**What you will do:** Across all entries below, how many lines include "Hfind"? Answer with the number alone.

Stored items:
(** X11.  With both [id] and [name] given, when [find] returns [False]
    no entry of the listing has the wanted id or the wanted name. *)
Theorem find_complete (self : DoManager) (w w' : World Server)
        (n : string) (i : Z) :
  domain_name self = Some n ->
  domain_id self = Some i ->
  find http self w = (w', Return (VBool false)) ->
  exists s' resp ds items,
    http listing_request (server w) = (s', Ok resp)
    /\ subscript resp "domains" = Ok ds
    /\ iter ds = Ok items
    /\ Forall (fun d => matches i n d = false) items.
Proof.
  intros Hn Hi Hfind.
  destruct (find_listing _ _ _ _ _ _ Hn Hi Hfind)
    as [s' [resp [ds [items [Hget [Hsub [Hiter [Hloop _]]]]]]]].
  exists s', resp, ds, items. repeat split; try assumption.
  apply find_loop_complete. exact Hloop.
Qed.

(** *** The scan of the records *)

Lemma find_snoc {A : Type} (f : A -> bool) (l : list A) (x : A) :
  List.find f (l ++ [x]) =
  match List.find f l with
  | Some y => Some y
  | None => if f x then Some x else None
  end.
Proof.
  induction l as [|y l IH]; simpl; [reflexivity|].
  destruct (f y); [reflexivity|exact IH].
Qed.

Lemma scan_records_step (record : value) (rest : list value) (at_record : value) :
  scannable record ->
  scan_records (record :: rest) at_record =
  scan_records rest (if is_root record then record else at_record).
Proof.
  intros [n [Hn Ht]]. simpl. unfold is_root. rewrite Hn.
  destruct (eq_str n "@"); [|reflexivity].
  destruct (Ht eq_refl) as [t ->]. simpl. destruct (eq_str t "A"); reflexivity.
Qed.

(** X12.  Over records the scan can test, what is left in [at_record]
    is the last root "A" record of the listing; when there are several
    it is the last one whose data [core] compares, and when there is none
    [at_record] keeps the value it started with. *)
Theorem scan_records_keeps_last_root (records : list value) (at_record : value) :
  Forall scannable records ->
  scan_records records at_record =
  Ok (match List.find is_root (rev records) with
      | Some record => record
      | None => at_record
      end).
Proof.
  intros Hall. revert at_record.
  induction Hall as [|r rest Hr _ IH]; intros at_record; [reflexivity|].
  rewrite (scan_records_step r rest at_record Hr), IH.
  simpl rev. rewrite find_snoc.
  destruct (List.find is_root (rev rest)); [reflexivity|].
  destruct (is_root r); reflexivity.
Qed.

(** *** The update path *)

(** X14.  With [state=present] and no [ip] given, when the domain is
    found and its root record holds a string, the values always differ:
    the run issues the update call, and the path of that call ends in
    [None]. *)
Theorem missing_ip_updates_records_None (module : Params.t) (s s2 : Server)
        (w1 : World Server) (dom resp records at_record : value)
        (items : list value) (data : string) :
  let self := DoManager_init module in
  Params.state module = State.present ->
  Params.ip module = None ->
  find http self (start s) = (w1, Return dom) ->
  truthy dom = true ->
  http (records_request self) (server w1) = (s2, Ok resp) ->
  subscript resp "domain_records" = Ok records ->
  iter records = Ok items ->
  scan_records items VNone = Ok at_record ->
  getattr at_record "data" = Ok (VStr data) ->
  writes (calls (fst (run http module s)))
  = [PUT ("domains/" ++ fmt_int (Params.id module) ++ "/records/None")%string
         (VDict [("name", of_opt_str (Params.name module))])].
Proof.
  intros self Hst Hip Hfind Hdom Hrec Hsub Hiter Hscan Hdata.
  rewrite (present_other_ip_one_update _ http module s s2 w1 dom resp records
             at_record items Hst Hfind Hdom Hrec Hsub Hiter Hscan (VStr data) Hdata).
  - unfold update_request. cbn [DoManager_init domain_id domain_ip domain_name].
    rewrite Hip. reflexivity.
  - rewrite Hip. reflexivity.
Qed.

End Paths.

(** ** Sample runs of the paths *)

Lemma success_report_means_one_write_witness :
  let module := example_params State.absent "my.example.com" (Some 7) "1.2.3.4" in
  let s := with_root "1.2.3.4" in
  lookup "changed" [("changed", VBool true)] = Some (VBool true)
  /\ exists req, is_write req = true
                 /\ writes (calls (fst (run Provider.handle module s))) = [req].
Proof.
  intros module s.
  apply (success_report_means_one_write Provider.t Provider.handle module s
           (fst (run Provider.handle module s)) [("changed", VBool true)]).
  reflexivity.
Defined.

Lemma silent_return_only_when_unchanged_witness :
  let module := example_params State.present "my.example.com" (Some 7) "1.2.3.4" in
  let s := with_root "1.2.3.4" in
  Params.state module = State.present
  /\ calls (fst (run Provider.handle module s))
     = [GET "domains/"; GET "domains/7/records/"].
Proof.
  intros module s.
  apply (silent_return_only_when_unchanged Provider.t Provider.handle module s
           (fst (run Provider.handle module s))).
  reflexivity.
Defined.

**Answer area:** 4